**What is expected**
Somewhere below are a line with "(** The sums" and a later line with "intros Hwf Hfresh.". Output exactly those lines and all lines between them.

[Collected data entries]
○ ○ ○ ○ ○

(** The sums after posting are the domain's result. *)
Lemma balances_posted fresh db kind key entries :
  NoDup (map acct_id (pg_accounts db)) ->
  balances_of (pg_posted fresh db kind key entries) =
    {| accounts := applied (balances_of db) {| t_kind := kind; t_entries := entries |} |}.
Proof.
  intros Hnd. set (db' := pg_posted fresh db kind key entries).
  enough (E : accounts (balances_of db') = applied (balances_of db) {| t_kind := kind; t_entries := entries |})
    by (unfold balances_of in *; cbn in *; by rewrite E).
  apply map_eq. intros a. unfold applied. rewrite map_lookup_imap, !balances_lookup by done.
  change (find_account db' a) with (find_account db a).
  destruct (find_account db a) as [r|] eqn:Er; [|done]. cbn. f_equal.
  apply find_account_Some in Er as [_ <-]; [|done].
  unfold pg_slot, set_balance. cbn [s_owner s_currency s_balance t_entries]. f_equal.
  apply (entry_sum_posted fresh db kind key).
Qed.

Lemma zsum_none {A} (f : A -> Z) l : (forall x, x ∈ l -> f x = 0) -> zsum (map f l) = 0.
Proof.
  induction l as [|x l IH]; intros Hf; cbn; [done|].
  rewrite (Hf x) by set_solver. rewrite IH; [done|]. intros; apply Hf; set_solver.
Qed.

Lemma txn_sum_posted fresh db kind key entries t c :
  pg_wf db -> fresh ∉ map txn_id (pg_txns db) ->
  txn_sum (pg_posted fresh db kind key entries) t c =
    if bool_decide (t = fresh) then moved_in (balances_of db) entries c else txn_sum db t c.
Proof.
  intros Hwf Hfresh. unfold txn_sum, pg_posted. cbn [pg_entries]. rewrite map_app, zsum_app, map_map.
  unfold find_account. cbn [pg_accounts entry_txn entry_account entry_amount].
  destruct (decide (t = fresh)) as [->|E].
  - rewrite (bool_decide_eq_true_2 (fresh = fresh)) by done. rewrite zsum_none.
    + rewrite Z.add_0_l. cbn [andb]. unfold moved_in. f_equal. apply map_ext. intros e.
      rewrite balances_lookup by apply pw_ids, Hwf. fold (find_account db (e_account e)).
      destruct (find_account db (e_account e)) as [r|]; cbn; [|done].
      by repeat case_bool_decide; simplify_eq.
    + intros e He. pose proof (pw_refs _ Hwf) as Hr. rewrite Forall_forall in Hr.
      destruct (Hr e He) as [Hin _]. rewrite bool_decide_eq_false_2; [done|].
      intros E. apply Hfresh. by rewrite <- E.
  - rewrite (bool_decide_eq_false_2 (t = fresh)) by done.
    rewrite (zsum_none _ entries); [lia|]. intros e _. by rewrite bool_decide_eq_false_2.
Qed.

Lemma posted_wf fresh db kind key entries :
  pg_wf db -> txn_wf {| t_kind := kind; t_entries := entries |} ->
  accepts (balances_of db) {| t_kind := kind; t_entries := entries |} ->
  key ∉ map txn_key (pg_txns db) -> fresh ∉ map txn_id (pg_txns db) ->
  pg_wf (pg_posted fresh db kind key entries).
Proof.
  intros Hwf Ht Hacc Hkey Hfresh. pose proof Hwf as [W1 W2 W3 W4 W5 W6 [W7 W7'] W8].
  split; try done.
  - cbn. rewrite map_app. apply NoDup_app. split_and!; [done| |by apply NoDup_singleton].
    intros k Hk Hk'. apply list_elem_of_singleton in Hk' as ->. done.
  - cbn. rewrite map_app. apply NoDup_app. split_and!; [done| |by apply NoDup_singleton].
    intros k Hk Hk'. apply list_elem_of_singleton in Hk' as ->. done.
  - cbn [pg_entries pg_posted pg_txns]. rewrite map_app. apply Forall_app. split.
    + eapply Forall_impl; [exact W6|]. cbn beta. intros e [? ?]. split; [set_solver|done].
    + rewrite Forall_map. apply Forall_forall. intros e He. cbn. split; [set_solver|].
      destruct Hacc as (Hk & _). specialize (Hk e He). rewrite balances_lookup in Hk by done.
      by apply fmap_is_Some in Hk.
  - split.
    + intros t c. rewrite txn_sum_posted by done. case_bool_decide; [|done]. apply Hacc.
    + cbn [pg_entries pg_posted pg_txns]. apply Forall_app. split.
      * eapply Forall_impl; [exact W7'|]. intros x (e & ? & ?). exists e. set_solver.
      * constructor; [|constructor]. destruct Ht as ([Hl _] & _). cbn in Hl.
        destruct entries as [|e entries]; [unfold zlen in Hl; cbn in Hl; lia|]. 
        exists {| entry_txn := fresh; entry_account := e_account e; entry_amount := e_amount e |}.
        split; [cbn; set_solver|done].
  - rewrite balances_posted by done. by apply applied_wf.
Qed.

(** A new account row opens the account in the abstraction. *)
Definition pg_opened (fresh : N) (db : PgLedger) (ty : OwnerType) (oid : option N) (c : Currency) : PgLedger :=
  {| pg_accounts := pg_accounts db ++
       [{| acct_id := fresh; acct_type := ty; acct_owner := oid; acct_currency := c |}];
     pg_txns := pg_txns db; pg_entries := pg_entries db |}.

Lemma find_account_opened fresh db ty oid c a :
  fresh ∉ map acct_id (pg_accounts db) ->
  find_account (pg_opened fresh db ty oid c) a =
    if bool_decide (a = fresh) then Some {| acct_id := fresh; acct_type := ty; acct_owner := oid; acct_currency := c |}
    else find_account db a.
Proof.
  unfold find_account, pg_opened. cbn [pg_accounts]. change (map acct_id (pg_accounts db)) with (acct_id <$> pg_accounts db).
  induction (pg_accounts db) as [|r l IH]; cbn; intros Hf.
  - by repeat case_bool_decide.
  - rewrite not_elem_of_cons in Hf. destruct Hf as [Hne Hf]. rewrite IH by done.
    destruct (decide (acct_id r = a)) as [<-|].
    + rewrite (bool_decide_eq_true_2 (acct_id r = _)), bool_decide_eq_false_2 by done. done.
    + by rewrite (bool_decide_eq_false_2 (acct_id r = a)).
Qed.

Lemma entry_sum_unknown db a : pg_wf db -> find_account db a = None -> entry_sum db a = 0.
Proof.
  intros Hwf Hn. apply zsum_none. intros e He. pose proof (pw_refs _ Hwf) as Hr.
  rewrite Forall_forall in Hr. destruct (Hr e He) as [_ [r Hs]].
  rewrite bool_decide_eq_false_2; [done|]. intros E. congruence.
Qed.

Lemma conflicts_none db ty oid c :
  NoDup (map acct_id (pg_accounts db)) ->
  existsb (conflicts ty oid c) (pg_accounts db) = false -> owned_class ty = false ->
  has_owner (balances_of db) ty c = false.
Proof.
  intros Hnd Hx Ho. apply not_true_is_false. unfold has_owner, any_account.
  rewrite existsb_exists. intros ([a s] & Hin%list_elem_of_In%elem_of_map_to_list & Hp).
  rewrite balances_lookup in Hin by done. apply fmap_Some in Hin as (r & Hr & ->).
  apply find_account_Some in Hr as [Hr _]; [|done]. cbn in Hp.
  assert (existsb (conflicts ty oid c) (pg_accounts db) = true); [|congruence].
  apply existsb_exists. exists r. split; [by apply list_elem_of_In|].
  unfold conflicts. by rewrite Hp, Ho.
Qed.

○ ○ ○ ○ ○

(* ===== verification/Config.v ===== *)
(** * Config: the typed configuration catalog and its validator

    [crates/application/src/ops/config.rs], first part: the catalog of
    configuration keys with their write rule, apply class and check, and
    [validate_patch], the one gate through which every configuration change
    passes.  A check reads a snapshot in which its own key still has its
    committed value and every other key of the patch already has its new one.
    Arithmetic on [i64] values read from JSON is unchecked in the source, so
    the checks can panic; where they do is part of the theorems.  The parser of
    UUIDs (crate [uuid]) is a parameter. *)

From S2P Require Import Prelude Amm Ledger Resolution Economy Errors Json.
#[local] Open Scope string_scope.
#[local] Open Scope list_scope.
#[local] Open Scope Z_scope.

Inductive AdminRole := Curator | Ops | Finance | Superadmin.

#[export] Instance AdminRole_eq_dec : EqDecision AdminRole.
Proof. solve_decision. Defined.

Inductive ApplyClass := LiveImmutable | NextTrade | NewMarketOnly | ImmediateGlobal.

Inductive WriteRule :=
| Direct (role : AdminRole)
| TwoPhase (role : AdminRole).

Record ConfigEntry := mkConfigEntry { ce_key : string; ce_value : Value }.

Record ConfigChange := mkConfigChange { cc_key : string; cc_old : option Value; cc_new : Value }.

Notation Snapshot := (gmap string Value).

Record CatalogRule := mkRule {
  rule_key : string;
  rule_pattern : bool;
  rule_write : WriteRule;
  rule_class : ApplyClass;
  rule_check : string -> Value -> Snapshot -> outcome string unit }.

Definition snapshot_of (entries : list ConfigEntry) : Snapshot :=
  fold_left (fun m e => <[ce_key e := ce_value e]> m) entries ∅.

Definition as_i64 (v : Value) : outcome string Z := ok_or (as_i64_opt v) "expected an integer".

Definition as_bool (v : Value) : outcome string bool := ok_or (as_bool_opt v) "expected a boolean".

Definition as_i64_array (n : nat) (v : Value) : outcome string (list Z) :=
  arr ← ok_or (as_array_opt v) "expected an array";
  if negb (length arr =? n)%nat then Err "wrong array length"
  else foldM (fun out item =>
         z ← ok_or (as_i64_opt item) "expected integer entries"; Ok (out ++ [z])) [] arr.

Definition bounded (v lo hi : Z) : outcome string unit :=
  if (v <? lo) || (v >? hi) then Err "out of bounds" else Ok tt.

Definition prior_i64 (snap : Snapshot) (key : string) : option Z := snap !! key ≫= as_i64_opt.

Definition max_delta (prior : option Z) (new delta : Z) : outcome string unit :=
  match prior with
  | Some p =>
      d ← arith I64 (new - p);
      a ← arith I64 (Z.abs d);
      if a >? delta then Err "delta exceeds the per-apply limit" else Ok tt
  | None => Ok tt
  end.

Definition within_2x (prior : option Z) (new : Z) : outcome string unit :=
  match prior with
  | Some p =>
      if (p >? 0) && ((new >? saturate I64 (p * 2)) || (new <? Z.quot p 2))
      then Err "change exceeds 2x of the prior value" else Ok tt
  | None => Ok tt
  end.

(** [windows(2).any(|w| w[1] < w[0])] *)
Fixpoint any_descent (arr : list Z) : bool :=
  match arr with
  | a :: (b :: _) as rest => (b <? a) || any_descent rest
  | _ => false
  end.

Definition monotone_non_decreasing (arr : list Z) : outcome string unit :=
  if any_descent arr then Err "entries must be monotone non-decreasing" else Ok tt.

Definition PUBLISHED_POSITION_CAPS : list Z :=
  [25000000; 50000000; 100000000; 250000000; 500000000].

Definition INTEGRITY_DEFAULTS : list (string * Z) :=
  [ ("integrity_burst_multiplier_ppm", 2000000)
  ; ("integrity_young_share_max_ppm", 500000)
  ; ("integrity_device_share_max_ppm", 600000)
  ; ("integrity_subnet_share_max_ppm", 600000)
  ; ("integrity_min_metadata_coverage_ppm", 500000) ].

○ ○ ○ ○ ○

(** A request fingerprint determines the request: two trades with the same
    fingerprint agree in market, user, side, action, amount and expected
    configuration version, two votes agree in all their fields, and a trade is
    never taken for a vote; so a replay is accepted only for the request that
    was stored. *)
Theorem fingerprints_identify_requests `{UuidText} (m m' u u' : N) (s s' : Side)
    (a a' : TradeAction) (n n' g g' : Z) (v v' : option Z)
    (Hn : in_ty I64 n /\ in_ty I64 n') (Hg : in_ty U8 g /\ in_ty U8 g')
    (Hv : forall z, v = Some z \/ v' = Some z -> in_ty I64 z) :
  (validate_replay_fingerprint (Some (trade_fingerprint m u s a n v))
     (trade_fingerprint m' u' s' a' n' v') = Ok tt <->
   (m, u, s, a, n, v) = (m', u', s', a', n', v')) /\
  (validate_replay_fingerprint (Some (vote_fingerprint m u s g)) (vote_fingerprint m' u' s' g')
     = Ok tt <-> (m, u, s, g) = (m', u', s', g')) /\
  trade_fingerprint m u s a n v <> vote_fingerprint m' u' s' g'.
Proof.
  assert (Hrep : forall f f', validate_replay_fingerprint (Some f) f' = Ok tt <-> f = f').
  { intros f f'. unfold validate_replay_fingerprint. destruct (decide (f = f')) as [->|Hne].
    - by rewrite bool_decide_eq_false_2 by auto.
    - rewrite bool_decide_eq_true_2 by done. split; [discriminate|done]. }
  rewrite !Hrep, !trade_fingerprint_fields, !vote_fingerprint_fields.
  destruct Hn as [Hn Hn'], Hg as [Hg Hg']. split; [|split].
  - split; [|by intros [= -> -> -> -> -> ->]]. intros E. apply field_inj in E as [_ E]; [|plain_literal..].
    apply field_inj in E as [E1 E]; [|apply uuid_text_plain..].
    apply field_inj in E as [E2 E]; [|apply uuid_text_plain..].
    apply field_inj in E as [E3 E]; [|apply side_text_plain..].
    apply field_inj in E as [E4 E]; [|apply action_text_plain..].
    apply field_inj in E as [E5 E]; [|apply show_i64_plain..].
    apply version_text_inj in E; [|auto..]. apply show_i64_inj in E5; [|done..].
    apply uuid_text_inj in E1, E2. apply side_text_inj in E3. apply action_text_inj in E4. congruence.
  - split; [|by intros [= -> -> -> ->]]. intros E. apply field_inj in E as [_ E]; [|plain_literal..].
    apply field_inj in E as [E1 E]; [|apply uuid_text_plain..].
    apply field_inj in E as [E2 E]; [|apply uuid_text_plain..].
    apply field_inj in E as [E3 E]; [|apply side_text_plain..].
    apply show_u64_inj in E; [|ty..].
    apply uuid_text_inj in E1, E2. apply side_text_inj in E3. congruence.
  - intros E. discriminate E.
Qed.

○ ○ ○ ○ ○

**Output for this task**
(** The sums after posting are the domain's result. *)
Lemma balances_posted fresh db kind key entries :
  NoDup (map acct_id (pg_accounts db)) ->
  balances_of (pg_posted fresh db kind key entries) =
    {| accounts := applied (balances_of db) {| t_kind := kind; t_entries := entries |} |}.
Proof.
  intros Hnd. set (db' := pg_posted fresh db kind key entries).
  enough (E : accounts (balances_of db') = applied (balances_of db) {| t_kind := kind; t_entries := entries |})
    by (unfold balances_of in *; cbn in *; by rewrite E).
  apply map_eq. intros a. unfold applied. rewrite map_lookup_imap, !balances_lookup by done.
  change (find_account db' a) with (find_account db a).
  destruct (find_account db a) as [r|] eqn:Er; [|done]. cbn. f_equal.
  apply find_account_Some in Er as [_ <-]; [|done].
  unfold pg_slot, set_balance. cbn [s_owner s_currency s_balance t_entries]. f_equal.
  apply (entry_sum_posted fresh db kind key).
Qed.

Lemma zsum_none {A} (f : A -> Z) l : (forall x, x ∈ l -> f x = 0) -> zsum (map f l) = 0.
Proof.
  induction l as [|x l IH]; intros Hf; cbn; [done|].
  rewrite (Hf x) by set_solver. rewrite IH; [done|]. intros; apply Hf; set_solver.
Qed.

Lemma txn_sum_posted fresh db kind key entries t c :
  pg_wf db -> fresh ∉ map txn_id (pg_txns db) ->
  txn_sum (pg_posted fresh db kind key entries) t c =
    if bool_decide (t = fresh) then moved_in (balances_of db) entries c else txn_sum db t c.
Proof.
  intros Hwf Hfresh. unfold txn_sum, pg_posted. cbn [pg_entries]. rewrite map_app, zsum_app, map_map.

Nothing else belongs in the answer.